Rarement un spectacle au Français n'avait été aussi unanimement décrié par la critique. Pourtant, derrière le gras et le tape-à-l'oeil, il ressort de la mise en scène de Dan Jemmett une certaine métaphysique du vulgaire.

« Pauvre Hamlet en pattes d'éph' et rouflaquettes ! », se récrie Fabienne Darge du Monde   . L'anglais Dan Jemmett, dans sa nouvelle mise en scène jouée au Français, est accusé d'avoir tout bonnement assassiné Hamlet   , avec par extension Muriel Mayette-Holtz pour complice. C'est que son « Hamlet à la sauce boulevard »   ne passe pas pour la critique, heurtée par tant de sacrilèges portés à l'un des plus beaux textes shakespeariens   . Il est vrai que la transposition d'Hamlet dans l'ambiance d'un club-house des seventies, avec tout ce qui va avec : juke-box crachant du bon vieux rock mélo-ringard, toilettes crasses avec distributeur de préservatifs, match de foot à la télé, coupes sportives et bouteilles de whisky, a de quoi déconcerter. Claudius, l'infâme, apparaît en demi-mafioso gras aux lunettes fumées, dégainant à tout va ses liasses de billets et régnant sur son bar ; Gertrude, en pouffe, quasi-cougarde et portée sur la bouteille ; Polonius, en Homais cocasse et insignifiant ; Ophélie, en lolita nubile, un brin lubrique ; et Hamlet, en nerd. Vaste programme...

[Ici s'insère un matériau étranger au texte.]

(* ===== verification/IntervalTree.v ===== *)
(** * Trees of disjoint intervals

    Object page trees, page vectors and the region maps of virtual memory contexts are
    [NonOverlappingIntervalTree]s of the crate of that name, which is not part of this
    repository.  [IntervalTree] is what the kernel relies on: a collection of disjoint
    half-open intervals with values, in increasing order, in which an interval is found
    and removed by any point it contains, [range] lists the intervals that meet a range,
    and [insert_replace] first takes those out and returns them. *)
From stdpp Require Import sorting.
From S2P Require Import Prelude.

#[local] Open Scope Z_scope.

Record ival (V : Type) := Ival { i_lo : Z; i_hi : Z; i_val : V }.
Arguments Ival {V} _ _ _.
Arguments i_lo {V} _.
Arguments i_hi {V} _.
Arguments i_val {V} _.

Definition contains {V} (k : Z) (e : ival V) : bool := (i_lo e <=? k) && (k <? i_hi e).
Definition overlaps {V} (a b : Z) (e : ival V) : bool := (i_lo e <? b) && (a <? i_hi e).

(** The first interval that contains a point. *)
Fixpoint ifind {V} (k : Z) (l : list (ival V)) : option (ival V) :=
  match l with
  | [] => None
  | e :: l => if contains k e then Some e else ifind k l
  end.

(** Keeping the elements that satisfy a test. *)
Fixpoint ikeep {V} (p : ival V -> bool) (l : list (ival V)) : list (ival V) :=
  match l with
  | [] => []
  | e :: l => if p e then e :: ikeep p l else ikeep p l
  end.

(** Insertion at the place given by the lower end. *)
Fixpoint iinsert {V} (e : ival V) (l : list (ival V)) : list (ival V) :=
  match l with
  | [] => [e]
  | f :: l => if i_lo e <? i_lo f then e :: f :: l else f :: iinsert e l
  end.

Class IntervalTree (T : Type -> Type) := {
  it_new {V} : T V;
  it_get {V} : T V -> Z -> option V;
  (** [get_mut(k)] and a change of the value it points to. *)
  it_modify {V} : T V -> Z -> (V -> V) -> T V;
  it_remove {V} : T V -> Z -> option V * T V;
  it_insert {V} : T V -> Z -> Z -> V -> T V;
  it_insert_replace {V} : T V -> Z -> Z -> V -> list (ival V) * T V;
  it_range {V} : T V -> Z -> Z -> list (ival V);
  it_len {V} : T V -> Z;
  (** The intervals, in order. *)
  it_list {V} : T V -> list (ival V);
  it_new_spec {V} : it_list (it_new (V := V)) = [];
  it_get_spec {V} (t : T V) k : it_get t k = i_val <$> ifind k (it_list t);
  it_modify_spec {V} (t : T V) k f :
    it_list (it_modify t k f) =
    (fun e => if contains k e then Ival (i_lo e) (i_hi e) (f (i_val e)) else e) <$> it_list t;
  it_remove_spec {V} (t : T V) k :
    (it_remove t k).1 = i_val <$> ifind k (it_list t) /\
    it_list (it_remove t k).2 = ikeep (fun e => negb (contains k e)) (it_list t);
  it_insert_spec {V} (t : T V) a b v : ikeep (overlaps a b) (it_list t) = [] ->
    it_list (it_insert t a b v) = iinsert (Ival a b v) (it_list t);
  it_insert_replace_spec {V} (t : T V) a b v :
    (it_insert_replace t a b v).1 = ikeep (overlaps a b) (it_list t) /\
    it_list (it_insert_replace t a b v).2 =
      iinsert (Ival a b v) (ikeep (fun e => negb (overlaps a b e)) (it_list t));
  it_range_spec {V} (t : T V) a b : it_range t a b = ikeep (overlaps a b) (it_list t);
  it_len_spec {V} (t : T V) : it_len t = zlen (it_list t) }.

(** A tree as its list of intervals. *)
Definition ivals (V : Type) : Type := list (ival V).

#[refine, global] Instance IntervalTree_list : IntervalTree ivals := {
  it_new V := [];
  it_get V l k := i_val <$> ifind k l;
  it_modify V l k f := (fun e => if contains k e then Ival (i_lo e) (i_hi e) (f (i_val e)) else e) <$> l;
  it_remove V l k := (i_val <$> ifind k l, ikeep (fun e => negb (contains k e)) l);
  it_insert V l a b v := iinsert (Ival a b v) l;
  it_insert_replace V l a b v :=
    (ikeep (overlaps a b) l, iinsert (Ival a b v) (ikeep (fun e => negb (overlaps a b e)) l));
  it_range V l a b := ikeep (overlaps a b) l;
  it_len V l := zlen l;
  it_list V l := l }.
Proof. all: done. Defined.

(** ** Well-formed lists of intervals *)
Definition before {V} (e f : ival V) : Prop := i_hi e <= i_lo f.

Definition iok {V} (l : list (ival V)) : Prop :=
  StronglySorted before l /\ Forall (fun e => i_lo e < i_hi e) l.

Lemma contains_iff {V} k (e : ival V) : contains k e = true <-> i_lo e <= k < i_hi e.
Proof. unfold contains. rewrite andb_true_iff, Z.leb_le, Z.ltb_lt. done. Qed.

Lemma contains_false {V} k (e : ival V) : contains k e = false <-> k < i_lo e \/ i_hi e <= k.
Proof. unfold contains. rewrite andb_false_iff, Z.leb_gt, Z.ltb_ge. done. Qed.

Lemma overlaps_spec {V} a b (e : ival V) : overlaps a b e = true <-> i_lo e < b /\ a < i_hi e.
Proof. unfold overlaps. rewrite andb_true_iff, !Z.ltb_lt. done. Qed.

Lemma overlaps_false {V} a b (e : ival V) : overlaps a b e = false <-> b <= i_lo e \/ i_hi e <= a.
Proof. unfold overlaps. rewrite andb_false_iff, !Z.ltb_ge. done. Qed.

Lemma elem_ikeep {V} p (l : list (ival V)) e : e ∈ ikeep p l <-> e ∈ l /\ p e = true.
Proof.
  induction l as [|f l IH]; simpl; [set_solver|]. rewrite (elem_of_cons l). destruct (p f) eqn:E.
  - rewrite elem_of_cons, IH. split; [intros [->|[? ?]]; auto|]. intros [[->|?] ?]; auto.
  - rewrite IH. split; [tauto|]. intros [[->|?] ?]; [congruence|done].
Qed.

Lemma elem_iinsert {V} (e f : ival V) l : f ∈ iinsert e l <-> f = e \/ f ∈ l.
Proof. induction l as [|g l IH]; simpl; [set_solver|]. destruct (_ <? _); rewrite !elem_of_cons, ?IH; naive_solver. Qed.

Lemma ifind_elem {V} k (l : list (ival V)) e : ifind k l = Some e -> e ∈ l /\ contains k e = true.
Proof.
  induction l as [|f l IH]; simpl; [done|]. destruct (contains k f) eqn:E.
  - intros [= <-]. split; [by left|done].
  - intros [? ?]%IH. split; [by right|done].
Qed.

Lemma ifind_None {V} k (l : list (ival V)) : ifind k l = None <-> Forall (fun e => contains k e = false) l.
Proof.
  induction l as [|f l IH]; simpl; [by split|]. destruct (contains k f) eqn:E; rewrite Forall_cons, <- ?IH.
  - split; [done|]. intros [? _]. congruence.
  - tauto.
Qed.

Lemma iok_nil {V} : iok ([] : list (ival V)).
Proof. split; constructor. Qed.

Lemma iok_cons {V} (e : ival V) l : iok (e :: l) <-> Forall (before e) l /\ i_lo e < i_hi e /\ iok l.
Proof.
  unfold iok. rewrite Forall_cons. split.
  - intros [Hs [He Hl]]. inversion Hs; subst. done.
  - intros (? & ? & ? & ?). split_and!; [by constructor|done|done].
Qed.

Lemma iok_ifind {V} (l : list (ival V)) e k : iok l -> e ∈ l -> contains k e = true -> ifind k l = Some e.
Proof.
  intros Hl. induction l as [|f l IH]; [set_solver|]. apply iok_cons in Hl as (Hb & Hf & Hl).
  rewrite elem_of_cons. intros He Hk. simpl. destruct (contains k f) eqn:E.
  - destruct He as [->|He]; [done|]. rewrite Forall_forall in Hb. specialize (Hb e He).
    apply contains_iff in E, Hk. unfold before in Hb. lia.
  - destruct He as [->|He]; [congruence|]. by apply IH.
Qed.

Lemma iok_ikeep {V} p (l : list (ival V)) : iok l -> iok (ikeep p l).
Proof.
  induction l as [|e l IH]; simpl; [done|]. rewrite iok_cons. intros (Hb & He & Hl).
  destruct (p e); [|by apply IH]. apply iok_cons. split_and!; [|done|by apply IH].
  rewrite Forall_forall in *. intros f [Hf _]%elem_ikeep. by apply Hb.
Qed.

Lemma iok_iinsert {V} (e : ival V) l :
  iok l -> i_lo e < i_hi e -> Forall (fun f => overlaps (i_lo e) (i_hi e) f = false) l -> iok (iinsert e l).
Proof.
  intros Hl He Ho. induction l as [|f l IH]; simpl.
  { apply iok_cons. split_and!; [constructor|done|apply iok_nil]. }
  apply iok_cons in Hl as (Hb & Hf & Hl). apply Forall_cons in Ho as [Hof Ho].
  apply overlaps_false in Hof. destruct (Z.ltb_spec (i_lo e) (i_lo f)).
  - apply iok_cons. split_and!; [|done|by apply iok_cons].
    apply Forall_cons. split; [unfold before; lia|]. eapply Forall_impl; [exact Hb|]. unfold before. simpl. lia.
  - apply iok_cons. split_and!; [|done|by apply IH]. apply Forall_forall. intros g [->|Hg]%elem_iinsert.
    + unfold before. lia.
    + rewrite Forall_forall in Hb. by apply Hb.
Qed.

(** ** What a point finds after an update *)
Lemma ifind_iinsert {V} k (e : ival V) l :
  Forall (fun f => overlaps (i_lo e) (i_hi e) f = false) l ->
  ifind k (iinsert e l) = if contains k e then Some e else ifind k l.
Proof.
  induction 1 as [|f l Hf _ IH]; simpl; [done|]. destruct (_ <? _); simpl; [done|]. rewrite IH.
  destruct (contains k f) eqn:E1, (contains k e) eqn:E2; try done.
  apply contains_iff in E1, E2. apply overlaps_false in Hf. lia.
Qed.

Lemma ifind_ikeep {V} k p (l : list (ival V)) : iok l ->
  ifind k (ikeep p l) = match ifind k l with Some e => if p e then Some e else None | None => None end.
Proof.
  induction l as [|e l IH]; simpl; [done|]. intros (Hb & He & Hl)%iok_cons. specialize (IH Hl).
  destruct (p e) eqn:Ep, (contains k e) eqn:Ek; simpl; rewrite ?Ek, ?Ep; try done.
  rewrite IH. destruct (ifind k l) as [f|] eqn:Ef; [|done]. apply ifind_elem in Ef as [Hf Ef].
  rewrite Forall_forall in Hb. specialize (Hb f Hf). apply contains_iff in Ek, Ef. unfold before in Hb. lia.
Qed.

Lemma no_overlap_ikeep {V} a b (l : list (ival V)) :
  Forall (fun f => overlaps a b f = false) (ikeep (fun e => negb (overlaps a b e)) l).
Proof. apply Forall_forall. intros f [_ Hf]%elem_ikeep. by destruct (overlaps a b f). Qed.

(** ** The laws of a well-formed tree *)
Section tree.
Context `{IntervalTree T} {V : Type}.
Implicit Types t : T V.

Definition it_ok t : Prop := iok (it_list t).

(** The interval of a tree that contains a point. *)
Definition it_at t k : option (ival V) := ifind k (it_list t).

Lemma it_new_ok : it_ok it_new.
Proof. unfold it_ok. rewrite it_new_spec. apply iok_nil. Qed.

Lemma it_at_new k : it_at it_new k = None.
Proof. unfold it_at. by rewrite it_new_spec. Qed.

Lemma it_get_at t k : it_get t k = i_val <$> it_at t k.
Proof. apply it_get_spec. Qed.

Lemma it_remove_ok t k : it_ok t -> it_ok (it_remove t k).2.
Proof. unfold it_ok. rewrite (proj2 (it_remove_spec t k)). apply iok_ikeep. Qed.

Lemma it_remove_val t k : (it_remove t k).1 = i_val <$> it_at t k.
Proof. apply it_remove_spec. Qed.

Lemma it_at_remove t k k' : it_ok t ->
  it_at (it_remove t k).2 k' =
  match it_at t k' with Some e => if contains k e then None else Some e | None => None end.
Proof.
  intros Ht. unfold it_at. rewrite (proj2 (it_remove_spec t k)), ifind_ikeep by done.
  destruct (ifind k' _) as [e|]; [|done]. by destruct (contains k e).
Qed.

Lemma it_insert_replace_ok t a b v : it_ok t -> a < b -> it_ok (it_insert_replace t a b v).2.
Proof.
  unfold it_ok. intros Ht Hab. rewrite (proj2 (it_insert_replace_spec t a b v)).
  apply iok_iinsert; [by apply iok_ikeep|done|apply no_overlap_ikeep].
Qed.

Lemma it_at_insert_replace t a b v k : it_ok t ->
  it_at (it_insert_replace t a b v).2 k =
  if contains k (Ival a b v) then Some (Ival a b v) else
  match it_at t k with Some e => if overlaps a b e then None else Some e | None => None end.
Proof.
  intros Ht. unfold it_at. rewrite (proj2 (it_insert_replace_spec t a b v)).
  rewrite ifind_iinsert by apply no_overlap_ikeep. rewrite ifind_ikeep by done.
  destruct (contains k _); [done|]. destruct (ifind k _) as [e|]; [|done]. by destruct (overlaps a b e).
Qed.

Lemma it_at_elem t k e : it_ok t -> it_at t k = Some e <-> e ∈ it_list t /\ contains k e = true.
Proof. intros Ht. split; [apply ifind_elem|]. intros [? ?]. by apply iok_ifind. Qed.

Lemma it_ok_lt t e : it_ok t -> e ∈ it_list t -> i_lo e < i_hi e.
Proof. intros [_ Ht] He. rewrite Forall_forall in Ht. by apply Ht. Qed.
End tree.

(** ** Membership, order and permutations *)
Lemma iok_disjoint {V} (l : list (ival V)) e f :
  iok l -> e ∈ l -> f ∈ l -> e = f \/ i_hi e <= i_lo f \/ i_hi f <= i_lo e.
Proof.
  induction l as [|g l IH]; [set_solver|]. intros (Hb & Hg & Hl)%iok_cons. rewrite !elem_of_cons.
  rewrite Forall_forall in Hb. unfold before in Hb. intros [->|He] [->|Hf]; auto.
Qed.

Lemma iinsert_perm {V} (e : ival V) l : iinsert e l ≡ₚ e :: l.
Proof.
  induction l as [|f l IH]; simpl; [done|]. destruct (_ <? _); [done|]. rewrite IH. constructor.
Qed.

Lemma ikeep_perm {V} (l : list (ival V)) e k : iok l -> ifind k l = Some e ->
  l ≡ₚ e :: ikeep (fun f => negb (contains k f)) l.
Proof.
  induction l as [|f l IH]; simpl; [done|]. intros (Hb & Hf & Hl)%iok_cons Hk.
  destruct (contains k f) eqn:E; simpl.
  - injection Hk as <-. constructor. clear IH. induction l as [|g l IH]; simpl; [done|].
    apply Forall_cons in Hb as [Hfg Hb]. apply iok_cons in Hl as (_ & ? & Hl).
    assert (contains k g = false) as ->.
    { apply contains_false. apply contains_iff in E. unfold before in Hfg. lia. }
    simpl. by rewrite <- IH.
  - rewrite (IH Hl Hk) at 1. constructor.
Qed.

Lemma ikeep_nil {V} p (l : list (ival V)) : ikeep p l = [] <-> Forall (fun e => p e = false) l.
Proof.
  induction l as [|e l IH]; simpl; [by split|]. rewrite Forall_cons, <- IH. destruct (p e); [|tauto].
  split; [done|]. by intros [? _].
Qed.

Lemma ikeep_ext {V} p q (l : list (ival V)) : (forall e, e ∈ l -> p e = q e) -> ikeep p l = ikeep q l.
Proof.
  induction l as [|e l IH]; simpl; [done|]. intros Hpq. rewrite Hpq, IH; [done| |by left].
  intros f Hf. apply Hpq. by right.
Qed.

(** The first interval that meets a range of one point is the one that contains it. *)
Lemma head_ikeep {V} k (l : list (ival V)) : head (ikeep (overlaps k (k + 1)) l) = ifind k l.
Proof.
  induction l as [|e l IH]; simpl; [done|]. replace (overlaps k (k + 1) e) with (contains k e).
  - destruct (contains k e); [done|]. apply IH.
  - unfold contains, overlaps. f_equal. destruct (Z.leb_spec (i_lo e) k), (Z.ltb_spec (i_lo e) (k + 1)); lia || done.
Qed.

Lemma ikeep_point {V} k (l : list (ival V)) e : iok l -> ifind k l = Some e -> ikeep (overlaps k (k + 1)) l = [e].
Proof.
  intros Hl Hk. rewrite <- head_ikeep in Hk. destruct (ikeep _ l) as [|f m] eqn:E; [done|]. injection Hk as ->.
  assert (iok (e :: m)) as Hm by (rewrite <- E; by apply iok_ikeep).
  assert (forall g, g ∈ e :: m -> overlaps k (k + 1) g = true) as Ho.
  { intros g Hg. rewrite <- E in Hg. by apply elem_ikeep in Hg as [_ ?]. }
  destruct m as [|g m]; [done|]. exfalso. apply iok_cons in Hm as (Hb & _ & _). apply Forall_cons in Hb as [Hb _].
  pose proof (Ho e ltac:(by left)) as O1. pose proof (Ho g ltac:(right; by left)) as O2.
  apply overlaps_spec in O1, O2. unfold before in Hb. lia.
Qed.

Lemma iok_snoc {V} (l : list (ival V)) z e : iok (l ++ [z]) -> e ∈ l -> i_hi e <= i_lo z.
Proof.
  induction l as [|f l IH]; [set_solver|]. simpl. intros (Hb & _ & Hl)%iok_cons [->|He]%elem_of_cons; [|by apply IH].
  rewrite Forall_forall in Hb. apply (Hb z). set_solver.
Qed.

Il est vrai qu'avec ce cocktail assumé et poussé, il faut le dire, assez loin (le summum est atteint avec Rozencrantz et Guildenstern joués par un seul comédien accompagné de son chien-marionnette), le public a ri de bon cœur, et parfois d'un rire un peu gras. Et alors ? Est-ce là, au Français, l'impardonnable ? Reconnaissons que Dan Jemmett a créé un spectacle, au sens premier, qui ravit le spectateur et capte son attention, qui l'amène à regarder ce qui se passe sur scène et à entendre le texte joué. Le tour de force et la révélation de la mise en scène de Dan Jemmett sont que l'opération de transposition radicale n'affaiblit pas le texte de Shakespeare ; celui-ci n'est en rien affecté, amoindri, ou ne serait-ce qu'atténué dans sa portée universelle. L'entreprise de Dan Jemmett pourrait se rapprocher de celle du Hamlet de Nikolaï Kolyada joué à l'Odéon en 2010 : une approche qui travaille la dimension du vulgaire, dans ce qu'elle a de tragique et d'extérieure au temps historique – et non seulement la dimension de l'injustice et de la tragédie du pouvoir. Claudius est vulgaire, mais Hamlet l'est aussi à sa manière. La vulgarité de Claudius ne le fait pas tyran, mais vil et faible, d'une faiblesse risible et humaine. L'homme puissant n'existe pas dans le Hamlet de Dan Jemmett. Hamlet lui-même (Denis Podalydès) reste dans sa fureur un introverti, en amour un romantique hautain, dans sa victoire un gagne-petit.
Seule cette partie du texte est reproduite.